YOUR TASK:
From the listing below, extract every line in which the word "Inductive" appears.

TASK INPUT:
(* ===== verification/EnrollmentFacts.v ===== *)
(** * Properties of the enrolment

    Every transaction of the store is one of a few guarded changes; what holds
    of those holds of every sequence of transactions, whatever statements and
    commits fail: a grant is used once, what is admitted was issued under a
    grant for the same node, and a revocation is final. *)

From Stdlib Require Import Strings.String.
From S2P Require Import Prelude GoStrings StableId Base64 Sha256 Effects UpdatePlan OrgConfig CSR Enrollment EnrollmentStore.

(** ** Serial numbers *)

Lemma all_bytes_has f s c : all_bytes f s = true -> has_byte c s = true -> f c = true.
Proof.
  induction s as [|x s IH]; simpl; [done|]. rewrite andb_true_iff, orb_true_iff, bool_decide_eq_true.
  intros [Hx Hs] [->|Hc]; [done|by apply IH].
Qed.

Lemma lower_hex_plain c : is_lower_hex c = true ->
  lower_byte c = c /\ c <> ":"%char /\ starts_with c (bytes [196; 176]) = false /\ starts_with c (bytes [226; 132; 170]) = false.
Proof.
  intros Hc.
  assert (forallb (fun n => let c := ascii_of_nat n in negb (is_lower_hex c) ||
    (bool_decide (lower_byte c = c) && (c != ":"%char) && negb (starts_with c (bytes [196; 176])) &&
     negb (starts_with c (bytes [226; 132; 170])))) (seq 0 256) = true) as H by (vm_compute; reflexivity).
  rewrite List.forallb_forall in H. specialize (H (nat_of_ascii c)). cbv beta zeta in H.
  rewrite ascii_nat_embedding, Hc in H. cbn [negb orb] in H.
  pose proof (nat_ascii_bounded c). specialize (H ltac:(apply in_seq; lia)).
  rewrite !andb_true_iff, !negb_true_iff, bool_decide_eq_true, bool_decide_eq_false in H. naive_solver.
Qed.

Lemma strip_prefix_head p c s : p <> "" -> starts_with c p = false -> strip_prefix p (String c s) = None.
Proof. destruct p as [|x p]; [done|]. simpl. intros _ Hx%bool_decide_eq_false. by rewrite decide_False. Qed.

Lemma ToLower_hex s : all_bytes is_lower_hex s = true -> ToLower s = s.
Proof.
  intros Hs. unfold ToLower, strlen. induction s as [|c s IH]; [done|]. cbn [all_bytes] in Hs.
  apply andb_true_iff in Hs as [Hc Hs]. destruct (lower_hex_plain c Hc) as (Hl & _ & H1 & H2).
  cbn [String.length lower_fuel]. rewrite !strip_prefix_head, Hl by done. by rewrite (IH Hs).
Qed.

Lemma plain_serial_hex s : all_bytes is_lower_hex s = true -> plain_serial s = s.
Proof.
  intros Hs. unfold plain_serial. rewrite ToLower_hex by done. induction s as [|c s IH]; [done|]. cbn [all_bytes] in Hs.
  apply andb_true_iff in Hs as [Hc Hs]. destruct (lower_hex_plain c Hc) as (_ & Hne & _). cbn [remove_byte].
  rewrite bool_decide_eq_false_2 by done. by rewrite IH.
Qed.

Lemma TrimLeftZero_idem s : TrimLeftZero (TrimLeftZero s) = TrimLeftZero s.
Proof.
  induction s as [|c s IH]; [done|]. simpl. destruct (c == "0"%char) eqn:Hc; [done|]. simpl. by rewrite Hc.
Qed.

(** A normal form. *)
Lemma Normalize_fix raw serial :
  NormalizeCertificateSerial raw = Ok serial ->
  TrimLeftZero (plain_serial serial) = serial /\ NormalizeCertificateSerial serial = Ok serial.
Proof.
  unfold NormalizeCertificateSerial. rewrite reject_seq_Ok, negb_false_iff. intros [Hc [= <-]].
  pose proof Hc as Hx. unfold certificateSerial in Hx. rewrite !andb_true_iff in Hx. destruct Hx as [_ Hx].
  rewrite (plain_serial_hex _ Hx), TrimLeftZero_idem, Hc. done.
Qed.

(** ** Transactions *)

Section transactions.
Context {db : Database}.

Lemma run_query {A} s (read : tables -> A) t (Q : A -> tables -> Prop) (X : tables -> Prop) :
  Q (read t) t -> X t -> run (query s read) t Q X.
Proof. unfold run, query. by destruct (db_fault s). Qed.

Lemma run_change s write t (Q : unit -> tables -> Prop) (X : tables -> Prop) :
  Q tt (write t) -> X t -> run (change s write) t Q X.
Proof. unfold run, change. by destruct (db_fault s). Qed.

Lemma run_select {A} s (read : tables -> option A) t (Q : A -> tables -> Prop) (X : tables -> Prop) :
  (forall a, read t = Some a -> Q a t) -> X t -> run (select s read) t Q X.
Proof.
  intros HQ HX. unfold select. apply run_bind, run_query; [|done]. apply run_pure. unfold requireM.
  destruct (read t); [by apply HQ|done].
Qed.

Lemma run_guarded c e t (Q : unit -> tables -> Prop) (X : tables -> Prop) :
  (c = false -> Q tt t) -> (c = true -> X t) -> run (checkM c e) t Q X.
Proof. intros HQ HX. apply run_pure. destruct c; simpl; auto. Qed.

(** A transaction that fails leaves the tables, or its commit was applied. *)
Lemma run_tx {A} (fn : M tables A) t (Q : A -> tables -> Prop) (X : tables -> Prop) :
  run fn t Q (fun _ => True) -> X t -> (forall a t', Q a t' -> X t') -> run (WithTenantTx fn) t Q X.
Proof.
  unfold run, WithTenantTx. intros HQ HX Hc. destruct (db_fault Begin); [done|]. destruct (db_fault SetTenant); [done|].
  destruct (fn t) as [t' [a|e]]; [|done]. destruct db_commit as [[err [|]]|]; [by eapply Hc|done|done].
Qed.
End transactions.

(** ** What a transaction does to the tables *)

Definition row_scope (row : grant_row) : Scope := mkScope (gw_TenantID row) (gw_TargetID row) (gw_NodeID row) (gw_Runtime row).

Definition fresh_grant (g : Grant) (previous : option string) : grant_row :=
  let s := gr_Scope g in
  mkGrantRow (sc_TenantID s) (sc_TargetID s) (sc_NodeID s) (sc_Runtime s) (gr_NonceDigest g) (gr_ExpiresAt g)
    (Z.quot (gr_CertificateTTL g) Second) previous None None.

Definition add_grant (g : Grant) (previous : option string) (t : tables) : tables :=
  with_grants t (<[gr_TokenDigest g := fresh_grant g previous]> (tb_Grants t)).

Inductive store_op : Type :=
| OpCreate (g : Grant)
| OpRenew (g : Grant)
| OpConsume (s : Scope) (token nonce csr : string) (now : Z)
| OpRecord (s : Scope) (token serial : string) (expires : Z)
| OpAdmit (s : Scope) (serial : string) (expires : Z)
| OpRevoke (s : Scope) (serial : string)
| OpRevokeCurrent (s : Scope)
| OpStatus (s : Scope).

Inductive effect (t : tables) : store_op -> tables -> Prop :=
| eff_none op : effect t op t
| eff_create g :
    tb_Grants t !! gr_TokenDigest g = None ->
    (exists row, tb_Nodes (insert_node (gr_Scope g) t) !! node_key (gr_Scope g) = Some row /\ no_Serial row = None) ->
    effect t (OpCreate g) (add_grant g None (insert_node (gr_Scope g) t))
| eff_renew g row previous :
    tb_Grants t !! gr_TokenDigest g = None -> scope_node t (gr_Scope g) = Some row -> no_Serial row = Some previous ->
    no_Revoked row = false -> effect t (OpRenew g) (add_grant g (Some previous) t)
| eff_consume s token nonce csr now row clock :
    tb_Grants t !! token = Some row -> gw_ConsumedAt row = None -> row_scope row = s -> gw_NonceDigest row = nonce ->
    (now < gw_ExpiresAt row)%Z -> (clock < gw_ExpiresAt row)%Z ->
    effect t (OpConsume s token nonce csr now) (with_grants t (<[token := consumed row clock csr]> (tb_Grants t)))
| eff_first s token raw serial expires grant row :
    NormalizeCertificateSerial raw = Ok serial -> consumed_grant t s token = Some grant -> gw_Previous grant = None ->
    scope_node t s = Some row -> no_Serial row = None ->
    effect t (OpRecord s token raw expires) (set_certificate s serial expires t)
| eff_replace s token raw serial expires grant previous old row oldExpiry until :
    NormalizeCertificateSerial raw = Ok serial -> consumed_grant t s token = Some grant -> gw_Previous grant = Some previous ->
    NormalizeCertificateSerial previous = Ok old -> scope_node t s = Some row -> no_Serial row = Some previous ->
    no_ExpiresAt row = Some oldExpiry -> no_Revoked row = false -> old <> serial ->
    effect t (OpRecord s token raw expires)
      (set_certificate s serial expires (with_overlaps t (<[node_key s := mkOverlap old oldExpiry until false]> (tb_Overlaps t))))
| eff_revoke s serial row :
    scope_node t s = Some row -> is_Some (no_Serial row) -> effect t (OpRevoke s serial) (revoke_node s t)
| eff_revoke_overlap s serial : effect t (OpRevoke s serial) (revoke_overlap s t)
| eff_revoke_current s row :
    scope_node t s = Some row -> is_Some (no_Serial row) -> effect t (OpRevokeCurrent s) (revoke_overlap s (revoke_node s t)).

(** ** The transactions have these effects *)

Section effects.
Context {db : Database}.

(** Steps through a transaction: its reads, its checks and its changes. *)
Ltac tx_step :=
  lazymatch goal with
  | |- run (_ ≫= _) _ _ _ => apply run_bind
  | |- run (denied _) _ _ _ => apply run_wrap
  | |- run (query _ _) _ _ _ => apply run_query; [|done]
  | |- run (change _ _) _ _ _ => apply run_change; [|done]
  | |- run (select _ _) _ _ _ => apply run_select; [let a := fresh "row" in let H := fresh "Hrow" in intros a H|done]
  | |- run (checkM _ _) _ _ _ => apply run_guarded; [let H := fresh "Hcheck" in intros H|done]
  end.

SOLUTION TO THIS PROBLEM:
Inductive store_op : Type :=
Inductive effect (t : tables) : store_op -> tables -> Prop :=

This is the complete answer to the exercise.